HOW TO COMPLETE THIS TASK:
Which lines below fall between the one containing "From S2P Require Import Handshake Cbor ErrorFrame Conn." and the one containing "(** A frame"? Repeat them exactly, counting both of those lines, and add nothing else.

GIVEN RECORDS:
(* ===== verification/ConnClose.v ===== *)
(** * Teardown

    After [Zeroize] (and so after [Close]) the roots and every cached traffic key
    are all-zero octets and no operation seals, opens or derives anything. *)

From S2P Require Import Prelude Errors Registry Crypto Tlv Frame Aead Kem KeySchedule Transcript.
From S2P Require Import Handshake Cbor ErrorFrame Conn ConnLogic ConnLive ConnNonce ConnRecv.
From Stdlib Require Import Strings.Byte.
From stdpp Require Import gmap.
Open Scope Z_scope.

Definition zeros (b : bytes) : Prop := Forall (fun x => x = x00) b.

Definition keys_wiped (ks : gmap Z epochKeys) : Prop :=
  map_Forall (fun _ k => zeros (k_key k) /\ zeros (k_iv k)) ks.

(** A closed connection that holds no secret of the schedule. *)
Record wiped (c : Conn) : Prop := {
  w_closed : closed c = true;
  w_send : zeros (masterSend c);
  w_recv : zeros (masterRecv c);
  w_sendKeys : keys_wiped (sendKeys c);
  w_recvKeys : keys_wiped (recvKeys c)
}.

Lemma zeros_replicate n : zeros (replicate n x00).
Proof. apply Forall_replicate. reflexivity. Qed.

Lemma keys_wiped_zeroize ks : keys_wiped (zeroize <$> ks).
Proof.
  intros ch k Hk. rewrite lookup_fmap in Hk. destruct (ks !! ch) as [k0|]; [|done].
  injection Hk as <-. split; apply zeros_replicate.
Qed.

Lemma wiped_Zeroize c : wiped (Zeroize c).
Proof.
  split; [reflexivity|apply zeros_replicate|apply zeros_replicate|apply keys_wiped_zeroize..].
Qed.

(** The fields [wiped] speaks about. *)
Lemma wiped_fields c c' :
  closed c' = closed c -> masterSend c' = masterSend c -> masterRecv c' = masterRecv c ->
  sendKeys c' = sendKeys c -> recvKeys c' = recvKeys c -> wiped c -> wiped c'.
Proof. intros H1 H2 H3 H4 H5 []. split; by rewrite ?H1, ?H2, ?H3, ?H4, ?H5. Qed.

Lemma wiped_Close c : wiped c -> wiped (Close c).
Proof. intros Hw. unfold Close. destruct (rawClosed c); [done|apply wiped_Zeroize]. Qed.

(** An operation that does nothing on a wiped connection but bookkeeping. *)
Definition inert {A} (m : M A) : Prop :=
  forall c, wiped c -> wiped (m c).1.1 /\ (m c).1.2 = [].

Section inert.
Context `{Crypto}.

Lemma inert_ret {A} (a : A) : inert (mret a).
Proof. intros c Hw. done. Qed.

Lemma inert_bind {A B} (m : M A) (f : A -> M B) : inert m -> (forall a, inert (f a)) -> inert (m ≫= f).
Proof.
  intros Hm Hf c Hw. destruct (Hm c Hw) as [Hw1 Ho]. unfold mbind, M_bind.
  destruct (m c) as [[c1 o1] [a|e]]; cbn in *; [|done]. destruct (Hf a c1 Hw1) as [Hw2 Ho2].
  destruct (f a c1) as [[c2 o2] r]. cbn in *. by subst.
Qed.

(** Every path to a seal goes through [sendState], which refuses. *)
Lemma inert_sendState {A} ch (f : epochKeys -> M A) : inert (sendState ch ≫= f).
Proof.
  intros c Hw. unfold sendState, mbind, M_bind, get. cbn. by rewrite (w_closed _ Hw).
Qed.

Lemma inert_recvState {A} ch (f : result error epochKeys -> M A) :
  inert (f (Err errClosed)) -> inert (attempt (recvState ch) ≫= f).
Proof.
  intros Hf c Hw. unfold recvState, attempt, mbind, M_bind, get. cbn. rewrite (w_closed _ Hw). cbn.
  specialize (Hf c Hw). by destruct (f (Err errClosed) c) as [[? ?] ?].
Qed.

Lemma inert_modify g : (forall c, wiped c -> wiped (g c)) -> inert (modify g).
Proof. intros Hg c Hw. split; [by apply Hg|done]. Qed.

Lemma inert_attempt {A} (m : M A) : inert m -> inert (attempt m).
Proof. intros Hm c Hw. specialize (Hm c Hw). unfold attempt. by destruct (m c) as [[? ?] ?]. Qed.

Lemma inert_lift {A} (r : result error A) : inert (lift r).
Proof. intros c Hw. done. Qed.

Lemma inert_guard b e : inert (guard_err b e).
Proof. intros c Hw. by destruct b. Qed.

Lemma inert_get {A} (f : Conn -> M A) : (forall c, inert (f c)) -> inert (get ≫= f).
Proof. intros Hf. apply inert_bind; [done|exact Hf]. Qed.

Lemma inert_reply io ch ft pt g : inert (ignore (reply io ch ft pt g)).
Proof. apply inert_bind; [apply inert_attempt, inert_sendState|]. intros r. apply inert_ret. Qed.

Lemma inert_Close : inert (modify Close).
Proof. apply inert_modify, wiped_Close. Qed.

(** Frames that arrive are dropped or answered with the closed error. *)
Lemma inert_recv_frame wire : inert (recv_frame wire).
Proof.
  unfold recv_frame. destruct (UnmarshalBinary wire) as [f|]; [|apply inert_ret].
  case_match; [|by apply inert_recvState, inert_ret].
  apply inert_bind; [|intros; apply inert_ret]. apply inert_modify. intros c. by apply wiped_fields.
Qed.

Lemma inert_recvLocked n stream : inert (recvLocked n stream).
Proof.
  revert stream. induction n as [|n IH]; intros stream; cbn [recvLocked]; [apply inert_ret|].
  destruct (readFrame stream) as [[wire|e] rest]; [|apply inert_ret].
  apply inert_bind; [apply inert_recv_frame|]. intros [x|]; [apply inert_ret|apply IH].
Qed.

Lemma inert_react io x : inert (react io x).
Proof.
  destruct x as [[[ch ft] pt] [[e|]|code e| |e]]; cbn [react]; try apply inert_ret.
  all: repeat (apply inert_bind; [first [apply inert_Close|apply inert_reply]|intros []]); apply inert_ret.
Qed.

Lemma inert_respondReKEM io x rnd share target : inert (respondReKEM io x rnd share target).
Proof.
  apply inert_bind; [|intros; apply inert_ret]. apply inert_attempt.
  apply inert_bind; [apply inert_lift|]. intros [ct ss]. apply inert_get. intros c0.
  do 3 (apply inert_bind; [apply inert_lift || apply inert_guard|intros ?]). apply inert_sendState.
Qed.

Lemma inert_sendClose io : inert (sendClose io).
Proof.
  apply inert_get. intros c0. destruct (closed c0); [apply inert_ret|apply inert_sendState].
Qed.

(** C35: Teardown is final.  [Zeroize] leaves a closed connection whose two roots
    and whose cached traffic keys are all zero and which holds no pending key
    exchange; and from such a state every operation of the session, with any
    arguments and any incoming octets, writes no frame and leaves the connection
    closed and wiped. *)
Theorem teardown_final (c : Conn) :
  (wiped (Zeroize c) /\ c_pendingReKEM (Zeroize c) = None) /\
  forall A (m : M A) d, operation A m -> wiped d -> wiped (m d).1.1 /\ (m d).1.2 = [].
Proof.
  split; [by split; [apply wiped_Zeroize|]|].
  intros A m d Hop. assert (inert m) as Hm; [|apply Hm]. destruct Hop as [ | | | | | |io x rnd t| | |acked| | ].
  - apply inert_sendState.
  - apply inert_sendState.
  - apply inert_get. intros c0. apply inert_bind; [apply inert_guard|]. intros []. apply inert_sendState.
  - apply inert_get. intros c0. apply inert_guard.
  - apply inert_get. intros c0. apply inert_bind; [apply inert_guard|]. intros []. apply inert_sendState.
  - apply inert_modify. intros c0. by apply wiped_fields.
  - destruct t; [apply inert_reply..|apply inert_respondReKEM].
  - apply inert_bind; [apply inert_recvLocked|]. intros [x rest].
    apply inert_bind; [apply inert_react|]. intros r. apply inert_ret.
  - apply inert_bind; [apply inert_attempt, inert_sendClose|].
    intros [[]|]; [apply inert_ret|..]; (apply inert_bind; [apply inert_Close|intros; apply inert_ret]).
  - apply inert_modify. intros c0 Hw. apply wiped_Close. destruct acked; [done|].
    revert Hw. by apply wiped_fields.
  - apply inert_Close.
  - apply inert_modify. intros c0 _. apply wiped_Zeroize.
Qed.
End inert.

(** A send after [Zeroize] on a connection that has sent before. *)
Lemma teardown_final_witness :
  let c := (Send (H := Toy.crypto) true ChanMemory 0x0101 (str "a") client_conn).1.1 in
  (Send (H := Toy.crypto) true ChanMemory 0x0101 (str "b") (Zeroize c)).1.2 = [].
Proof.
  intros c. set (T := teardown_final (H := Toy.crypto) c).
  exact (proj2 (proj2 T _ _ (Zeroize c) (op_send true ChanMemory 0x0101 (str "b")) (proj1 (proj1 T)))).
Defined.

---

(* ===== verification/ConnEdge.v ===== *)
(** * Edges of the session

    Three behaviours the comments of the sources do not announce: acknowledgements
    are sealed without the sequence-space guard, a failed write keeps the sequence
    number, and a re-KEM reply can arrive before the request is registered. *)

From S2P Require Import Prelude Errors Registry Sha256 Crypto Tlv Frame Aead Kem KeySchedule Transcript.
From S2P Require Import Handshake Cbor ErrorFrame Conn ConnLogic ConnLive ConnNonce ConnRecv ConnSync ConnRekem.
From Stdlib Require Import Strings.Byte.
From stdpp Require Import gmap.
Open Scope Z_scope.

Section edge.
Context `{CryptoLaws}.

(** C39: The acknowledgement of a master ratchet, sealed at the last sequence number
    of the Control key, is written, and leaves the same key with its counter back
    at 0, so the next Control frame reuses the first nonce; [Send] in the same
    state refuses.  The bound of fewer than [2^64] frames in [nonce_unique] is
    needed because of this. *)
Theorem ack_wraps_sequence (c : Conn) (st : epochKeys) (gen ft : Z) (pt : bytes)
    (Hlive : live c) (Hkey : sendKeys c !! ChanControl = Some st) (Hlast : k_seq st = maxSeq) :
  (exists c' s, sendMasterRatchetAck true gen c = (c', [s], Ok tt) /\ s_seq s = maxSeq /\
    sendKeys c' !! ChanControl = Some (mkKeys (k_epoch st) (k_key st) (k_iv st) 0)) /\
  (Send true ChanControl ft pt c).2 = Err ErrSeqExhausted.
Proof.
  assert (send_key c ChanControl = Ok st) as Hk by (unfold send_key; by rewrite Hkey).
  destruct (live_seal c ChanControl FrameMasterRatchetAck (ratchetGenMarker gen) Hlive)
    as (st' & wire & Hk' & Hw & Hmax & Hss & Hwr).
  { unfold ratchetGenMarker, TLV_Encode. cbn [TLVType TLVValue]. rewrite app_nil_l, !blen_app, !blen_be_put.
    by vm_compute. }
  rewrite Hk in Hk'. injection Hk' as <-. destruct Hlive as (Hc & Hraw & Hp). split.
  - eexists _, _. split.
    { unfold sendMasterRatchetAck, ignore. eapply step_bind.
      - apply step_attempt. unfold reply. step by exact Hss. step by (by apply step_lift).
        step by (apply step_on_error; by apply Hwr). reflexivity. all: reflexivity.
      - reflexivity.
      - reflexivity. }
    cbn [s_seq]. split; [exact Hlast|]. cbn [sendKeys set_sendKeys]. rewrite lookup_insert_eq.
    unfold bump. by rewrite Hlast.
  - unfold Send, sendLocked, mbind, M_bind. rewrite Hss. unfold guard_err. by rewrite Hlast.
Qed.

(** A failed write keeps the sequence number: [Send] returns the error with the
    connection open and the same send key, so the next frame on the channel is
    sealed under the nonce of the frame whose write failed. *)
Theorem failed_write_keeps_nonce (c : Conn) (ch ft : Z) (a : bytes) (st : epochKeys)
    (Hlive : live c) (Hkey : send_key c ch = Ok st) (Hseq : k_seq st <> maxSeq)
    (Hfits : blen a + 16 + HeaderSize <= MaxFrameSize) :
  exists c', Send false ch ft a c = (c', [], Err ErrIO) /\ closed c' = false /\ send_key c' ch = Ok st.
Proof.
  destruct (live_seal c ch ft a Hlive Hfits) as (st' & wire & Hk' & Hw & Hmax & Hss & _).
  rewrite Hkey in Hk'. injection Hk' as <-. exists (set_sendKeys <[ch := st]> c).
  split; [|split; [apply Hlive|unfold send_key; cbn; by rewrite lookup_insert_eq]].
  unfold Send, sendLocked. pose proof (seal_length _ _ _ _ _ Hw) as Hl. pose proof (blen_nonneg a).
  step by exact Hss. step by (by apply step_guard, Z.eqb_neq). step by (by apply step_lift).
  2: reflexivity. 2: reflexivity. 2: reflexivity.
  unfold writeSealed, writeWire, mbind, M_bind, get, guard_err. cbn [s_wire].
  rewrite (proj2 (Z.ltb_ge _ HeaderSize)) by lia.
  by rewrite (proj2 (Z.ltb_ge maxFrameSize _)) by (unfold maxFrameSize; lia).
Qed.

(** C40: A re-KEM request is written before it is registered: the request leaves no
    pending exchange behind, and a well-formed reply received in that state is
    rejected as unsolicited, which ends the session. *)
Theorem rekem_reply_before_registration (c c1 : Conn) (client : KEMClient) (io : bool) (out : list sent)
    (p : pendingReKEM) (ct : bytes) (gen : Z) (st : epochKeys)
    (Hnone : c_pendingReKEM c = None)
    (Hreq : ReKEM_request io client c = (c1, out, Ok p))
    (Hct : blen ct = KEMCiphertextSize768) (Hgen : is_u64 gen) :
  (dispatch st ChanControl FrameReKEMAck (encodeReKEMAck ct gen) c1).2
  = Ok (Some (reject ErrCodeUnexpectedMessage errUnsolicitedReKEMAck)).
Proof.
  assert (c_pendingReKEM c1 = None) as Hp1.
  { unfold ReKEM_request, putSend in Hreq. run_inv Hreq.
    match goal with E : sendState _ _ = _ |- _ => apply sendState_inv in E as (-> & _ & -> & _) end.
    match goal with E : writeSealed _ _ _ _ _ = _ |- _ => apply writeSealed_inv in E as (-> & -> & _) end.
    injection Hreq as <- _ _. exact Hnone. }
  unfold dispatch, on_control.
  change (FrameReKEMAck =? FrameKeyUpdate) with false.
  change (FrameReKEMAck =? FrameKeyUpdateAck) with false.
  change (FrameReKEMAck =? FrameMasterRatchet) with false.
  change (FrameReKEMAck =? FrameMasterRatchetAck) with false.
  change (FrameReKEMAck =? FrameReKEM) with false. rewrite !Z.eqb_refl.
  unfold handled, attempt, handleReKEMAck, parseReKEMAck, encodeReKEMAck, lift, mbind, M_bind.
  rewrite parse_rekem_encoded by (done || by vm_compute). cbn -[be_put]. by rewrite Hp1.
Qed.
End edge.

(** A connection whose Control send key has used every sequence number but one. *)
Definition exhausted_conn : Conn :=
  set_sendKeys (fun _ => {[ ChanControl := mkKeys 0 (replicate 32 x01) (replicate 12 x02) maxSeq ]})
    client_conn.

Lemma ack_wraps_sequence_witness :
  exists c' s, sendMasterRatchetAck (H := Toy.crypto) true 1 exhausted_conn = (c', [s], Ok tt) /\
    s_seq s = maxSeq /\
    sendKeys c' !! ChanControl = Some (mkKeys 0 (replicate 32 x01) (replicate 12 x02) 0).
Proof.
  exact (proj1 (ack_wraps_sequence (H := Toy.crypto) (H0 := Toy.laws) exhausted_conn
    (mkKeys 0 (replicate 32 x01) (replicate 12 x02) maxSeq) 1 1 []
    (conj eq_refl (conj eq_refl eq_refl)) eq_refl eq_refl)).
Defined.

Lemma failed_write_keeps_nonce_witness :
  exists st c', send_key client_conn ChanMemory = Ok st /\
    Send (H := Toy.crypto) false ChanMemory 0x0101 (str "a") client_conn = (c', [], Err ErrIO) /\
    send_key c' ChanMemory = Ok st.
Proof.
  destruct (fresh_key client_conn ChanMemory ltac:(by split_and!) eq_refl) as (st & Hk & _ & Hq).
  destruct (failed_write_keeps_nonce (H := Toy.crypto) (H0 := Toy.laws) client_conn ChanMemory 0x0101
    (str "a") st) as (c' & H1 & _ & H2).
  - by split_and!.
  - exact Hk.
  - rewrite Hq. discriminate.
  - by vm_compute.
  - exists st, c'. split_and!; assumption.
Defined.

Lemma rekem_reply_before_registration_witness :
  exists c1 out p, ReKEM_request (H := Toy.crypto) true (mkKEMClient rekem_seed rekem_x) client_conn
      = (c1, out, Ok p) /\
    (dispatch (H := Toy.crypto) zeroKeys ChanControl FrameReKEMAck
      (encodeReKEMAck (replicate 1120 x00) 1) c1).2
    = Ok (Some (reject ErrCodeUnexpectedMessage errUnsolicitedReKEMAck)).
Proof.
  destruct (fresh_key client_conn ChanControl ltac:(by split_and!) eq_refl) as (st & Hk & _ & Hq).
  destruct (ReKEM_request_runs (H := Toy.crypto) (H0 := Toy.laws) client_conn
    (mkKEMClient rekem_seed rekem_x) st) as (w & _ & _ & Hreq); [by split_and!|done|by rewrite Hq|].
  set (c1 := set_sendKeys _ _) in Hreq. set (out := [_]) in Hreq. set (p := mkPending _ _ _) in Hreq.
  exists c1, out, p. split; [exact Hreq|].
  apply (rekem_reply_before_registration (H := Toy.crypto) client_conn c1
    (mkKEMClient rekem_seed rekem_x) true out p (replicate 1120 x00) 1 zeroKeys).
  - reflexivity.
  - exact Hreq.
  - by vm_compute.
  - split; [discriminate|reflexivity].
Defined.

---

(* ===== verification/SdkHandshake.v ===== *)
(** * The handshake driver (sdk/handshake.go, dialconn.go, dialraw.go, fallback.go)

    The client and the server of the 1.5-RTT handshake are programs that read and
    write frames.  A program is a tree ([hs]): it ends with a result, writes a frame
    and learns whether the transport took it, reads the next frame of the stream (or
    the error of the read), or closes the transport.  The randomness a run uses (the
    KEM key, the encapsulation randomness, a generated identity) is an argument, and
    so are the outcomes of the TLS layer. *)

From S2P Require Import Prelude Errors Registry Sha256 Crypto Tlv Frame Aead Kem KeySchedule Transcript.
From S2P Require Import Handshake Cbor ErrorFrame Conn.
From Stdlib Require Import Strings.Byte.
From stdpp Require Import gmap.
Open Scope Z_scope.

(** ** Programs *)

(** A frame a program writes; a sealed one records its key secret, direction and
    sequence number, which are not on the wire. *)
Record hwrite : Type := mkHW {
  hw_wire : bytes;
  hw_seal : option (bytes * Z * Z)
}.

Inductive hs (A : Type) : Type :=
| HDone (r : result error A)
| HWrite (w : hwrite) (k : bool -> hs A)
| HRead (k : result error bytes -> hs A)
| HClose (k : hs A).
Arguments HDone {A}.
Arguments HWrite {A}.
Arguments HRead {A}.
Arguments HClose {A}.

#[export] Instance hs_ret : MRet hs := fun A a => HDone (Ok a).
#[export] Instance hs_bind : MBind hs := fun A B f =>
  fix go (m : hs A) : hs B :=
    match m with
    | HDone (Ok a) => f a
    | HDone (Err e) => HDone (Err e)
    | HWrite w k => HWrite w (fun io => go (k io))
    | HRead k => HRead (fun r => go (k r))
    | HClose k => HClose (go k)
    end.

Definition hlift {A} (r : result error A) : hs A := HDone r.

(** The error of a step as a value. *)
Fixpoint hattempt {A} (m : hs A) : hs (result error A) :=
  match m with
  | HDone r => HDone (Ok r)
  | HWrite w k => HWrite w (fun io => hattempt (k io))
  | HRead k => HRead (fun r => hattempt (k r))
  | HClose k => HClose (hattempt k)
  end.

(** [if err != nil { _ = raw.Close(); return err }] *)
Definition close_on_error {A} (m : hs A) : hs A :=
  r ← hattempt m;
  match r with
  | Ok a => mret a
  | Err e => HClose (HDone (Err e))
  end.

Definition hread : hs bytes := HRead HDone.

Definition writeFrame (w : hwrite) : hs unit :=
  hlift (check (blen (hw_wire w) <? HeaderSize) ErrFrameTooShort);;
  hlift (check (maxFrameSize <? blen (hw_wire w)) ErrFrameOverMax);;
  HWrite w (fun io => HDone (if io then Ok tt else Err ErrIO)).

ANSWER:
From S2P Require Import Handshake Cbor ErrorFrame Conn.
From Stdlib Require Import Strings.Byte.
From stdpp Require Import gmap.
Open Scope Z_scope.

(** ** Programs *)

(** A frame a program writes; a sealed one records its key secret, direction and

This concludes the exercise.